For PNG, WebP, GIF, and BMP files: these formats do not use EXIF, but they can embed other metadata chunks (PNG tEXt/iTXt, WebP EXIF blocks, GIF comments). Re-encoding through Canvas removes all of it. The output format matches the input — JPEG stays JPEG, PNG stays PNG — so your file is still compatible with whatever platform you are targeting.
Why no-upload matters for photo metadata
Upload-based EXIF removers present an ironic privacy problem: to strip sensitive metadata from your photo, you must first send the entire photo — metadata and all — to a third-party server. That server now has the very GPS coordinates and camera data you were trying to protect. Even if the service promises to delete files after processing, you have no audit trail and no way to verify. This tool eliminates that paradox: the photo is analyzed, decoded, re-encoded, and downloaded all within the JavaScript runtime of your browser tab. No network request carries your pixels or your metadata anywhere.
| Feature | This tool | Upload-based tools |
|---|---|---|
| Privacy of EXIF data | Never leaves your device | Sent to a server with all metadata intact |
| GPS location exposure | Scanned locally, never shared | Your location is transmitted |
| Batch processing | Unlimited files, no queue | Often limited or queued |
| Visual quality | Pixel-identical output | May compress or degrade |
Frequently asked questions
Is this safe? Does it upload my image?+
No upload. The entire tool runs in your browser using JavaScript. Your image never leaves your device, never touches our server, and is never logged or stored anywhere.
What image formats are supported?+
JPG/JPEG, PNG, WebP, GIF, and BMP. JPEG is the primary format for EXIF data. For non-JPEG formats, re-encoding still strips any metadata that may be embedded in the file, though EXIF is JPEG-specific.
What is the maximum file size?+
You can process images up to ~50 MB each. Files over 25 MB will show a warning since processing may be slower on mobile devices.
Will this work on mobile?+
Yes, on modern mobile browsers (Chrome, Safari, Firefox). Very large images (>25 MB) may be slower on phones due to memory limits per browser tab.
What EXIF data gets removed?+
All EXIF metadata is stripped during re-encoding: GPS coordinates (latitude, longitude, altitude), camera make and model, lens information, date/time the photo was taken, camera settings (aperture, shutter speed, ISO, focal length), software tags, copyright info, geotags, and any other tags in the EXIF, IPTC, or XMP segments.
Why should I remove EXIF before sharing photos?+
Every photo taken with a smartphone or digital camera embeds invisible EXIF data — exact GPS coordinates, the device model, and the timestamp.
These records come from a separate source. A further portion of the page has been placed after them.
(** The cache entry [_process] builds. *)
Definition make_entry (data : pydict) (stop : bool) (ci : chain_info_t) : pyobj :=
  PDict [ (KStr "data", PDict data);
          (KStr "stopped", PBool stop);
          (KStr "chain_repr", opt_str (chain_repr ci));
          (KStr "chain_mtime", opt_float (chain_mtime ci)) ].

Fixpoint opt_assoc_set {V} (k : option string) (v : V)
    (d : list (option string * V)) : list (option string * V) :=
  match d with
  | [] => [(k, v)]
  | (k', v') :: d' =>
      if decide (k' = k) then (k', v) :: d' else (k', v') :: opt_assoc_set k v d'
  end.

Fixpoint opt_assoc_get {V} (k : option string)
    (d : list (option string * V)) : result V :=
  match d with
  | [] => Raise KeyError
  | (k', v) :: d' => if decide (k' = k) then Ok v else opt_assoc_get k d'
  end.

Section Engine.
Context `{Runtime}.
Variable self : PickleCache.

(** [super(PickleCache, self).process(data)] *)
Definition super_process : M unit := fun st =>
  let '(data', outcome) := Chain_process (modules self) (st_data st) in
  let st' := {| st_world := st_world st; st_data := data' |} in
  match emit (Ran (st_data st)) st' with
  | (st'', _) =>
      (st'', match outcome with
             | None => Ok tt
             | Some e => Raise e
             end)
  end.

Definition check_cache_exists : M bool :=
  data ← get_data;
  file ← lift (get_cache_file self data);
  log "debug" ("Cache: " +:+ file);;
  path_exists file.

(** The entry holds the record itself, which nothing touches between
    [_process] and the dump that follows it. *)
Definition _process (cache : option (list (option string * pyobj)))
    : M (list (option string * pyobj) * bool) :=
  stop ← try_catch StopIteration (super_process;; mret false) (mret true);
  data_to_save ← get_data;
  let cache := default [] cache in
  let cache :=
    opt_assoc_set (chain_hash (chain_info self))
      (make_entry data_to_save stop (chain_info self)) cache in
  mret (cache, stop).

Definition _check_time_consistency (cache_mtime chain_mtime : pyobj) : M unit :=
  if py_ne cache_mtime chain_mtime then
    lift (ctime chain_mtime);;
    lift (ctime cache_mtime);;
    log "warning" "Modification times do not correspond."
  else mret tt.

(** [for key, value in retrieved_data.items(): data[key] = value] *)
Fixpoint merge_items (items : pydict) : M unit :=
  match items with
  | [] => mret tt
  | (key, value) :: rest =>
      data ← get_data;
      set_data (dict_set key value data);;
      merge_items rest
  end.

(** The [try] block of [process]: read the entry, replay a stop, merge. *)
Definition load_cached (file : string) : M bool :=
  log "info" "Found in cache, skipping chain";;
  content ← read_file file;
  gc_disable;;
  cache ← lift (pickle_load content);
  gc_enable;;
  retrieved_data ← lift (subscript cache "data");
  stop ← lift (subscript cache "stopped");
  if truthy stop then raise StopIteration
  else
    cache_mtime ← lift (subscript cache "chain_mtime");
    _check_time_consistency cache_mtime (opt_float (chain_mtime (chain_info self)));;
    items ← lift (py_items retrieved_data);
    merge_items items;;
    mret true.

(** The [except EOFError] block. *)
Definition drop_corrupted (file : string) : M bool :=
  log "warning"
    ("Failed to load cache item " +:+ file +:+ " (corrupted file will be deleted)");;
  os_unlink file;;
  mret false.

(** The [if not loaded] block. *)
Definition run_and_store (file : string) : M unit :=
  log "debug" "Not found in cache, processing chain";;
  '(cache, stop) ← _process (Some []);
  cache ← lift (opt_assoc_get (chain_hash (chain_info self)) cache);
  open_wb file;;
  content ← lift (pickle_dump cache);
  write_file file content;;
  try_catch OSError (os_chmod file RWRWRW) (mret tt).

Definition process_m : M unit :=
  data ← get_data;
  file ← lift (get_cache_file self data);
  exists_ ← check_cache_exists;
  loaded ←
    (if exists_ : bool then
       if force self then
         log "info" "Item found in cache but force=True";; mret false
       else try_catch EOFError (load_cached file) (drop_corrupted file)
     else mret false) : M bool;
  if negb loaded then run_and_store file else mret tt.

(** [process(data)] in the world [w]: the world and the record it leaves,
    and whether it returned or raised. *)
Definition process (data : pydict) (w : world) : world * pydict * result unit :=
  match process_m {| st_world := w; st_data := data |} with
  | (st, r) => (st_world st, st_data st, r)
  end.

End Engine.

(** ** The outcomes of the paths of [process]

    The worlds and records the paths of [process] lead to, named so that the
    theorems can state them. *)

Definition on_world (f : world -> world) (st : state) : state :=
  {| st_world := f (st_world st); st_data := st_data st |}.

(** [os.chmod] under [try: ... except OSError: pass]. *)
Definition chmod_world (file : string) (w : world) : world :=
  if bool_decide (file ∈ chmod_refused w) then w
  else with_modes (<[file := RWRWRW]> (modes w)) w.

(** The effect of the merge loop on the record. *)
Definition merge_dict (items data : pydict) : pydict :=
  foldl (fun d kv => dict_set kv.1 kv.2 d) data items.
When you upload a photo to a forum, email it, or share on social media, that data travels with the image. Anyone can download the photo and extract your location history, device info, and shooting patterns. Stripping EXIF before sharing prevents this.
Do social media sites strip EXIF?+
Many platforms (Facebook, Instagram, Twitter/X, Reddit) claim to strip EXIF on upload, but their policies can change, and the original file is still on their servers. WhatsApp and iMessage typically do strip metadata. However, email, forums, cloud storage links, and direct file shares usually preserve EXIF intact. The safest approach is to strip it yourself before sharing anywhere.
Can I recover EXIF data after removal?+
No. Once EXIF data is stripped by re-encoding the image, it is permanently gone. There is no hidden backup or embedded recovery. If you need the original metadata later, keep a copy of the original file before using this tool.